- National Capital Goods Policy was introduced to spur capital goods sector and the Make in India initiative.
- It was unveiled during the Make in India Week programme
Increase production of capital goods from Rs. 2.30 lakh crore in 2014-15 to Rs. 7.50 lakh crore in 2025
Raising direct and indirect employment from the current 8.4 million to 30 million.
making India a net exporter of capital goods
- facilitating improvement in technology across sub-sectors,
- increasing skill availability,
- ensuring mandatory standards and
- promoting growth and capacity building of MSMEs
Key policy recommendations include
- Strengthening the existing scheme of the DHI (Department of Heavy Industry) on enhancement of competitiveness of capital goods sector by increasing budgetary allocation and increasing its scope to further boost global competitiveness in various sub sectors
- Enhancing export of Indian made capital goods through a ‘Heavy Industry Export and Market Development Assistance Scheme (HIEMDA)’.

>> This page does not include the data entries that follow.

(** X5.  [extractProps] returns each prop once: the result has no
    duplicates and at most 30 elements, and a name is in it if and only if
    it is a keyword of the list, with its first letter in upper case, that
    some line contains.  For the hybrid parser a line contains a keyword
    when its lower-cased text matches the keyword between word boundaries;
    for the PDF parser, when its lower-cased text includes the keyword. *)
Theorem extractProps_spec (lines : list JS.str) :
  (NoDup (Hybrid.extractProps lines)
   /\ length (Hybrid.extractProps lines) <= 30
   /\ forall p,
       In p (Hybrid.extractProps lines)
       <-> exists line prop,
           In line lines /\ In prop Hybrid.propKeywords
           /\ Regex.test (Regex.seq [Regex.WordB; Regex.litI prop; Regex.WordB])
                         (JS.toLowerCase line) = true
           /\ p = Hybrid.capitalize (JS.js prop))
  /\ (NoDup (Pdf.extractProps lines)
      /\ length (Pdf.extractProps lines) <= 30
      /\ forall p,
          In p (Pdf.extractProps lines)
          <-> exists line prop,
              In line lines /\ In prop Hybrid.propKeywords
              /\ JS.includes (JS.toLowerCase line) (JS.js prop) = true
              /\ p = Hybrid.capitalize (JS.js prop)).
Proof.
  assert (Hgen : forall T : string -> JS.str -> bool,
             let E := fold_left
                        (fun props line =>
                           fold_left
                             (fun props prop =>
                                if T prop (JS.toLowerCase line)
                                then Hybrid.pushNew props (Hybrid.capitalize (JS.js prop))
                                else props)
                             Hybrid.propKeywords props)
                        lines [] in
             NoDup E /\ length E <= 30
             /\ forall p, In p E <-> exists line prop,
                    In line lines /\ In prop Hybrid.propKeywords
                    /\ T prop (JS.toLowerCase line) = true
                    /\ p = Hybrid.capitalize (JS.js prop)).
  { intros T E.
    destruct (PropFacts.fold_outer _
                (fun props line =>
                   fold_left
                     (fun props prop =>
                        if T prop (JS.toLowerCase line)
                        then Hybrid.pushNew props (Hybrid.capitalize (JS.js prop))
                        else props)
                     Hybrid.propKeywords props)
                (fun line p => exists prop, In prop Hybrid.propKeywords
                                            /\ T prop (JS.toLowerCase line) = true
                                            /\ Hybrid.capitalize (JS.js prop) = p)
                lines []) as [Hin Hnd].
    - intros acc line p.
      apply (proj1 (PropFacts.fold_pushNew _
                      (fun prop => T prop (JS.toLowerCase line))
                      (fun prop => Hybrid.capitalize (JS.js prop))
                      Hybrid.propKeywords acc)).
    - intros acc line.
      apply (proj2 (PropFacts.fold_pushNew _
                      (fun prop => T prop (JS.toLowerCase line))
                      (fun prop => Hybrid.capitalize (JS.js prop))
                      Hybrid.propKeywords acc)).
    - assert (Hiff : forall p, In p E <-> exists line prop,
                         In line lines /\ In prop Hybrid.propKeywords
                         /\ T prop (JS.toLowerCase line) = true
                         /\ p = Hybrid.capitalize (JS.js prop)).
      { intros p. unfold E. rewrite Hin. split.
        - intros [[]|(line & Hl & prop & Hp & Ht & <-)]. eauto 6.
        - intros (line & prop & Hl & Hp & Ht & ->). right. eauto 6. }
      split; [apply Hnd; constructor|]. split; [|exact Hiff].
      apply PropFacts.propNames_bound; [apply Hnd; constructor|].
      intros p Hp. apply Hiff in Hp. destruct Hp as (line & prop & _ & Hprop & _ & ->).
      unfold PropFacts.propNames.
      now apply (in_map (fun prop => Hybrid.capitalize (JS.js prop))). }
  split.
  - exact (Hgen (fun prop lowerLine =>
                   Regex.test (Regex.seq [Regex.WordB; Regex.litI prop; Regex.WordB])
                              lowerLine)).
  - exact (Hgen (fun prop lowerLine => JS.includes lowerLine (JS.js prop))).
Qed.

(* ===================================================================== *)
(** * The text that [cleanScriptText] returns *)
(* ===================================================================== *)

Module CleanFacts.
Import JS Regex ReplaceFacts NormalizeFacts.

(** ** The PDF parser: one more step, for form feeds *)

Definition pdfClean (s : str) : Prop := clean s /\ noneOf (N.eqb FF) s = true.

Lemma pdf_clean (text : str) : pdfClean (Pdf.cleanScriptText text).
Proof.
  unfold Pdf.cleanScriptText. cbv zeta.
  set (t1 := replaceAll (litS [CR; LF]) [LF] text).
  set (t2 := replaceAll (litS [CR]) [LF] t1).
  set (t3 := replaceAll (litS [TAB]) (js "    ") t2).
  set (t4 := replaceAll (litS [FF]) [LF] t3).
  set (t5 := replaceAll (Cat (plus Pat.ws) (Cls (chr LF))) [LF] t4).
  assert (H2 : noneOf (N.eqb CR) t2 = true) by (now apply lit_kills_char).
  assert (H3 : noneOf (N.eqb CR) t3 = true)
    by (apply lit_keeps_noneOf; [discriminate|reflexivity|exact H2]).
  assert (H3' : noneOf (N.eqb TAB) t3 = true) by (now apply lit_kills_char).
  assert (H4 : noneOf (N.eqb CR) t4 = true)
    by (apply lit_keeps_noneOf; [discriminate|reflexivity|exact H3]).
  assert (H4' : noneOf (N.eqb TAB) t4 = true)
    by (apply lit_keeps_noneOf; [discriminate|reflexivity|exact H3']).
  assert (H4f : noneOf (N.eqb FF) t4 = true) by (now apply lit_kills_char).
  assert (H5 : noneOf (N.eqb CR) t5 = true) by (now apply wsnl_keeps_noneOf).
  assert (H5' : noneOf (N.eqb TAB) t5 = true) by (now apply wsnl_keeps_noneOf).
  assert (H5f : noneOf (N.eqb FF) t5 = true) by (now apply wsnl_keeps_noneOf).
  assert (H5'' : hasPair isWhiteSpace isLF t5 = false)
    by (apply (wsnl_kills t4 t5); apply wsnl_scan).
  split; [repeat split|].
  - apply trim_noneOf. apply replaceEach_keeps_noneOf; [reflexivity|exact H5].
  - apply trim_noneOf. apply replaceEach_keeps_noneOf; [reflexivity|exact H5'].
  - apply trim_noPair. apply replaceEach_keeps_noPair; [reflexivity|exact H5''].
  - apply noMojibake_trim. apply mojibake_kills.
  - apply trim_idem.
  - apply trim_noneOf. apply replaceEach_keeps_noneOf; [reflexivity|exact H5f].
Qed.
(** * Zom-B simulation core: combat engine, world model, host protocol

    A shallow embedding of the TypeScript sources
      - [lib/gameBalance.ts]      (module [Balance])
      - [lib/combatEngine.ts]     (module [Combat])
      - [lib/rotjsIntegration.ts] (module [World])
      - [components/GameScreen.tsx], [services/peerService.ts], [types.ts]
                                  (modules [Host], [Client])
      - [lib/peerGameProtocol.ts] (module [Protocol])
      - [lib/worldStateManager.ts] (module [Manager])
      - [lib/explorationSystem.ts] (module [Explore])
      - [lib/zombieAI.ts]         (module [Ai])
      - [components/MapView.tsx]  (module [View])
    together with the properties of the specification that concern them
    and further properties of the code.

    Conventions.
      - JavaScript numbers that the code only ever counts with (action
        points, rounds, skill levels, enemy hit points, coordinates) are [Z];
        numbers that take fractional values (probabilities, the player's hit
        points after a 37.5 heal, damage before [Math.floor]) are exact
        rationals [Q].  Rounding of IEEE doubles is not modelled.
      - [Math.random()] is an oracle [random : nat -> Q]; the engine state
        counts the draws made so far, so the k-th call returns [random k].
      - In-place mutation of the engine's objects is explicit state passing
        in the monad [Combat.M].
      - The rot-js library and the JavaScript built-ins [parseFloat] and
        [Date.now] are not part of the repository: they are the fields of
        the record [World.Rot], over which every theorem is quantified. *)

From Stdlib Require Import ZArith QArith Qround Qminmax Lqa Lia List String Ascii Bool.
From stdpp Require Import gmap strings list pretty.
From Stdlib Require Import Sorted.
Import ListNotations.

Local Open Scope string_scope.
Local Open Scope Z_scope.

(** ** JavaScript strings and numbers *)

Module Js.

(** [c.toLowerCase()] on the ASCII range. *)
Definition lower_ascii (c : ascii) : ascii :=
  let n := nat_of_ascii c in
  if ((65 <=? n) && (n <=? 90))%nat then ascii_of_nat (n + 32) else c.

Fixpoint toLowerCase (s : string) : string :=
  match s with
  | EmptyString => EmptyString
  | String c s' => String (lower_ascii c) (toLowerCase s')
  end.

(** [s.includes(sub)]: [sub] occurs in [s] as a contiguous substring. *)
Fixpoint includes (sub s : string) : bool :=
  String.prefix sub s ||
  match s with
  | EmptyString => false
  | String _ s' => includes sub s'
  end.

(** Truthiness of a possibly missing string: [undefined], [null] and the
    empty string are falsy. *)
Definition truthy (o : option string) : bool :=
  match o with
  | Some s => negb (String.eqb s "")
  | None => false
  end.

- A Technology Development Fund,
- Upgrading existing and setting up a new testing and certification facility,
- Making standards mandatory in order to reduce sub-standard machine imports and at the same time providing opportunity to local manufacturing units by utilising their installed capacity and
- Scheme for skill development for capital goods sector.
- Some of the key issues addressed include availability of finance, raw material, innovation and technology, productivity, quality and environment-friendly manufacturing practices, promoting exports and creating domestic demand.